Segment Open

(** One output row of a pipeline: the document and its [vectorSearchScore]. *)
Definition project_field (d : Document) (score : option float)
    (out : Document) (f : string * Projection) : Document :=
  match f with
  | (k, Include) => match d !! k with Some v => <[k := v]> out | None => out end
  | (k, Meta name) =>
      if String.eqb name "vectorSearchScore"
      then match score with Some s => <[k := VFloat s]> out | None => out end
      else out
  end.

Definition project (fields : list (string * Projection)) (row : Document * option float)
  : Document * option float :=
  (fold_left (project_field (fst row) (snd row)) fields ∅, snd row).

Fixpoint run_stages (stages : list Stage) (docs : list Document)
    (rows : list (Document * option float)) : result (list (Document * option float)) :=
  match stages with
  | [] => Ok rows
  | VectorSearch spec :: rest =>
      match vector_index E spec docs with
      | Ok found => run_stages rest docs (map (fun r => (fst r, Some (snd r))) found)
      | Raise e => Raise e
      end
  | Project fields :: rest => run_stages rest docs (map (project fields) rows)
  end.

(** [list(collection.aggregate(pipeline))] *)
Definition aggregate (c : option Collection) (pipeline : list Stage) : M (list Document) :=
  method c "aggregate"
    (emit (EvAggregate pipeline) ;;
     docs <- gets server ;;
     rows <- lift (run_stages pipeline docs (map (fun d => (d, None)) docs)) ;;
     ret (map fst rows)).

(** [if '_id' in result: result['_id'] = str(result['_id'])] *)
Definition stringify_id (d : Document) : Document :=
  match d !! "_id" with
  | Some v => <["_id" := VStr (py_str v)]> d
  | None => d
  end.

(** The two stages of the pipeline [vector_search] builds. *)
Definition search_stage (query_embedding : list float) (limit : Z) : VectorSearchSpec :=
  {| vs_index := VECTOR_INDEX_NAME (settings E);
     vs_path := "plot_embedding";
     vs_queryVector := query_embedding;
     vs_numCandidates := limit * 10;
     vs_limit := limit |}.

Definition projected_fields : list (string * Projection) :=
  [ ("_id", Include); ("title", Include); ("plot", Include);
    ("year", Include); ("genres", Include); ("cast", Include);
    ("score", Meta "vectorSearchScore") ].

Definition vector_search (query_embedding : list float) (limit : Z) : M (list Document) :=
  collection <- get_collection ;;
  let pipeline :=
    [ VectorSearch (search_stage query_embedding limit); Project projected_fields ] in
  results <- aggregate collection pipeline ;;
  ret (map stringify_id results).

(** [{"_id": oid}] *)
Definition by_id (oid : ObjectId) : Query := {[ "_id" := CEq (VObjectId oid) ]}.

(** [collection.update_one(filter, {"$set": fields})] *)
Definition update_one (c : option Collection) (filter : M Query) (fields : Document)
  : M UpdateResult :=
  method c "update_one"
    (q <- filter ;;
     docs <- gets server ;;
     let '(r, docs') := server_update_one q fields docs in
     modify (set_server docs') ;;
     ret r).

Definition update_movie_embedding (movie_id : string) (embedding : list float) : M bool :=
  collection <- get_collection ;;
  ok <- try_except
          (result <- update_one collection
                       (oid <- lift (ObjectId_of_str movie_id) ;; ret (by_id oid))
                       {[ "plot_embedding" := VVector embedding ]} ;;
           ret (0 <? modified_count result))
          (fun e => ret false) ;;
  emit (EvPersist movie_id embedding ok) ;;
  ret ok.

(** [collection.find_one(filter)] *)
Definition find_one (c : option Collection) (filter : M Query) : M (option Document) :=
  method c "find_one"
    (q <- filter ;;
     docs <- gets server ;;
     ret (server_find_one q docs)).

(** [list(collection.find(query).skip(skip).limit(limit))]: the cursor
    rejects a skip or limit that is not an integer and a negative skip. *)
Definition find_skip_limit (c : option Collection) (q : Query) (skip limit : option Z)
  : M (list Document) :=
  method c "find"
    (s <- match skip with
          | None => raise (TypeError "skip must be an integer")
          | Some s => if s <? 0 then raise (ValueError "skip must be >= 0") else ret s
          end ;;
     l <- match limit with
          | None => raise (TypeError "limit must be an integer")
          | Some l => ret l
          end ;;
     docs <- gets server ;;
     ret (server_find q s l docs)).

(** [collection.count_documents(filter)] *)
Definition count_documents (c : option Collection) (q : Query) : M Z :=
  method c "count_documents"
    (docs <- gets server ;;
     ret (server_count q docs)).

(** ** [app/embeddings.py] *)

Definition load_model : M bool :=
  try_except
    (emit EvLoadModel ;;
     (if transformer_loads E then modify (set_model true)
      else raise (ModelError "SentenceTransformer")) ;;
     ret true)
    (fun e => ret false).

(** [self.model.encode(text, convert_to_tensor=False)] followed by [tolist()] *)
Definition encode (text : value) : M (list float) :=
  m <- gets model ;;
  if m then
    match text with
    | VStr s => emit (EvEncode s) ;; lift (model_encode E s)
    | _ => raise (TypeError "encode")
    end
  else raise (AttributeError "encode").

Definition get_embedding (text : value) : M (list float) :=
  m <- gets model ;;
  (if m then ret tt else (load_model ;; ret tt)) ;;
  if negb (truthy text) || negb (is_str text) then
    ret zero_vector
  else
    try_except (encode text) (fun e => ret zero_vector).

(** [self.model.encode(texts, ...)] with every row turned into a list *)
Definition encode_batch (texts : list value) : M (list (list float)) :=
  m <- gets model ;;
  if m then emit (EvEncodeBatch texts) ;; lift (model_encode_batch E texts)
  else raise (AttributeError "encode").

Definition get_embeddings (texts : list value) : M (list (list float)) :=
  m <- gets model ;;
  (if m then ret tt else (load_model ;; ret tt)) ;;
  match texts with
  | [] => ret []
  | _ =>
      try_except (encode_batch texts)
        (fun e => ret (repeat zero_vector (List.length texts)))
  end.

(** ** [app/routes/movies.py] *)

(** A required model field, read from the keyword arguments. *)
Definition required {A} (d : Document) (k : string) (coerce : value -> option A)
  : result A :=
  match d !! k with
  | Some v => match coerce v with
              | Some a => Ok a
              | None => Raise (ValidationError k)
              end
  | None => Raise (ValidationError k)
  end.

(** An [Optional[..] = None] model field. *)
Definition optional {A} (d : Document) (k : string) (coerce : value -> option A)
  : result (option A) :=
  match d !! k with
  | None | Some VNull => Ok None
  | Some v => match coerce v with
              | Some a => Ok (Some a)
              | None => Raise (ValidationError k)
              end
  end.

Segment Closed

▶ **What to produce**: Each line of the listing above that includes the word "texts" should be copied.

▶ **Task output**:
(** [self.model.encode(texts, ...)] with every row turned into a list *)
Definition encode_batch (texts : list value) : M (list (list float)) :=
  if m then emit (EvEncodeBatch texts) ;; lift (model_encode_batch E texts)
Definition get_embeddings (texts : list value) : M (list (list float)) :=
  match texts with
      try_except (encode_batch texts)
        (fun e => ret (repeat zero_vector (List.length texts)))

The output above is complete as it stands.